ANESTHESIA AND MYASTHENIA-GRAVIS

Myasthenia gravis is an autoimmune disease, resulting from the production of antibodies against the acetylcholine receptors of the endplate. These antibodies reduce the number of active receptors, brought about either by functional block of the receptors, by increased rate of receptor degradation, or by complement-mediated lysis. In myasthenic muscles, the miniature endplate potential amplitude is decreased, and a large proportion of the endplate potentials are subthreshold. Repetitive nerve stimulation results in a decremental response. The disease is frequently associated with morphological abnormalities of the thymus. In young patients, thymic hyperplasia is common while thymoma is more frequent in elderly patients. Medical treatment of myasthenia gravis aims at improving of neuromuscular transmission by anticholinesterases, suppressing the immune system by corticosteroids and immunosuppressants, or by decreasing the circulating antibodies by plasmapheresis. Adults with generalized myasthenia should have a transsternal thymectomy.

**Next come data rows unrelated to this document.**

(** C15: the archive travels in time. However a node opened handles, read and
    committed since it opened a right archive, each block it committed can be
    opened by its hash and by its number, and the handle reads the state the
    diffs up to that block led to, one by one or batched. *)
Theorem node_time_travel d hd x info st id op :
  blocks_ok blocks -> node_ok blocks codes d hd -> reachable_node (E := E) blocks codes d hd x ->
  (info, st) ∈ nd_blocks x -> names id info -> op_ok op -> within st op ->
  exists h w w', wr_state_at (nd_world x) id = (Ok (Some h), w) /\ sd_block_info h = Some info /\
    wr_read w h op = (Ok (answer_of st op), w').
Proof.
  intros Hb Hn Hr Hin Hid Hop Hwi. destruct (reachable_node_inv blocks codes d hd x Hb Hn Hr) as (hd' & Hi & _).
  destruct x as [w known open]. cbn in *.
  destruct (state_at_names blocks codes Hb w hd' info st known open id Hi Hin Hid) as (w1 & Hw & Hrw).
  pose proof (new_open blocks codes Hb (wd_db w) hd' info st (ni_node _ _ _ _ Hi) (ni_known _ _ _ _ Hi info st Hin)) as Ho.
  pose proof (node_rewarmed _ _ _ _ _ _ _ Hrw (node_open _ _ _ _ _ _ _ _ _ Hi Ho)) as Hi1.
  destruct (open_read blocks codes Hb _ _ (new_handle (wd_db w) (bi_number info) (Some info)) st op Hi1) as (w2 & Hrd); [by left|done..|].
  eexists _, w1, w2. split; [exact Hw|]. split; [|exact Hrd]. apply new_handle_info.
Qed.

(** C16: a handle is a snapshot. Whatever blocks were committed and whatever
    was read since it was opened, an open handle that has not timed out reads
    the state of its block. *)
Theorem node_snapshot_reads d hd x h st op :
  blocks_ok blocks -> node_ok blocks codes d hd -> reachable_node (E := E) blocks codes d hd x ->
  (h, st) ∈ nd_open x -> op_ok op -> within st op ->
  exists w', wr_read (nd_world x) h op = (Ok (answer_of st op), w').
Proof.
  intros Hb Hn Hr Hin Hop Hwi. destruct (reachable_node_inv blocks codes d hd x Hb Hn Hr) as (hd' & Hi & _).
  by eapply (open_read blocks codes Hb).
Qed.

(** C17: writing a block applies its diff. On every reachable node, a block
    above the latest one (or the latest again, with nothing to write) is
    written without an error, and the latest state is then the diff applied to
    the state before: the last write of each account, slot and code, and a
    deleted account without the storage it held. *)
Theorem archive_commit_applies d hd x last st rest bi df :
  blocks_ok blocks -> node_ok blocks codes d hd -> reachable_node (E := E) blocks codes d hd x ->
  nd_blocks x = (last, st) :: rest -> archive_valid blocks codes bi df -> extends last bi df ->
  exists h w w', wr_state_at (E := Error E) (nd_world x) (ByNumber Latest) = (Ok (Some h), w) /\
    wr_update_block (E := Error E) w h bi df = (Ok tt, w') /\
    block_state blocks codes (wd_db w') bi ≡ apply_block bi df st /\
    reachable_node (E := E) blocks codes d hd (mkNode w' ((bi, apply_block bi df st) :: nd_blocks x) (nd_open x)).
Proof.
  intros Hb Hn Hr Hx Hv He. destruct (reachable_node_inv blocks codes d hd x Hb Hn Hr) as (hd' & Hi & _).
  destruct x as [w known open]. cbn in Hx. subst known.
  assert (last = hd') as -> by (destruct (ni_head _ _ _ _ Hi) as (? & ? & [= ->] & _); done).
  destruct (latest_commit blocks codes Hb w hd' st rest open bi df Hi Hv He) as (h & w1 & w2 & Hw & Hu & Hi2 & _).
  exists h, w1, w2. split; [exact Hw|]. split; [exact Hu|]. split.
  - destruct (ni_head _ _ _ _ Hi2) as (st2 & rest2 & [= <- <-] & Hst). exact Hst.
  - destruct Hr as (cap & Hrun). exists cap. eapply rtc_r; [exact Hrun|]. by eapply ns_commit.
Qed.
End theorems.

(** ** Reads of a handle *)

Section reads.
Context {K E : Type} `{RocksDBOk K E} {C : Type -> Type -> Type} `{QuickCacheOk C}.
Context `{SlimCodecOk} `{BlockCodec E} `{ArchiveConfig}.
Implicit Types (d : DataBaseRef K C) (h : StateDB K).

(** C18: a read finds the newest version at or below its block, in every
    schema, whether the answer comes from the state cache, from an iterator or
    from a timestamped lookup; and it leaves the archive right. *)
Theorem archive_reads_newest d h a i :
  archive_ok d -> handle_ok d h ->
  (exists d', read_account d h a =
     (Ok (option_map (fun x => with_address x a) (account_at (dr_udt d) (dr_db d) (h256_bytes a) (sd_block_num h)).2), d') /\
     archive_ok d' /\ recached d d') /\
  (exists d', read_storage d h a i =
     (Ok (storage_at (dr_udt d) (dr_db d) (slot_prefix a i) (sd_block_num h)).2, d') /\ archive_ok d' /\ recached d d').
Proof. intros Ha Ho. split; [by apply read_account_ok|by apply read_storage_ok]. Qed.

A balanced technique of general anaesthesia which includes the use of muscle relaxants can be safely used, provided neuromuscular transmission is monitored Myasthenic patients are sensitive to nondepolarizing relaxants but intermediate-acting nondepolarizing relaxants such as atracurium and vecuronium are eliminated rapidly, and can be titrated to achieve the required neuromuscular block that can be completely reversed at the end of surgery. Postoperatively, ventilatory support may be required in high-risk patients. Also, medical treatment may be maintained, tapered or discontinued depending on the outcome of surgery. Thymectomy benefits nearly 96% of patients, 46% develop complete remission and 50% are asymptomatic or improve on therapy.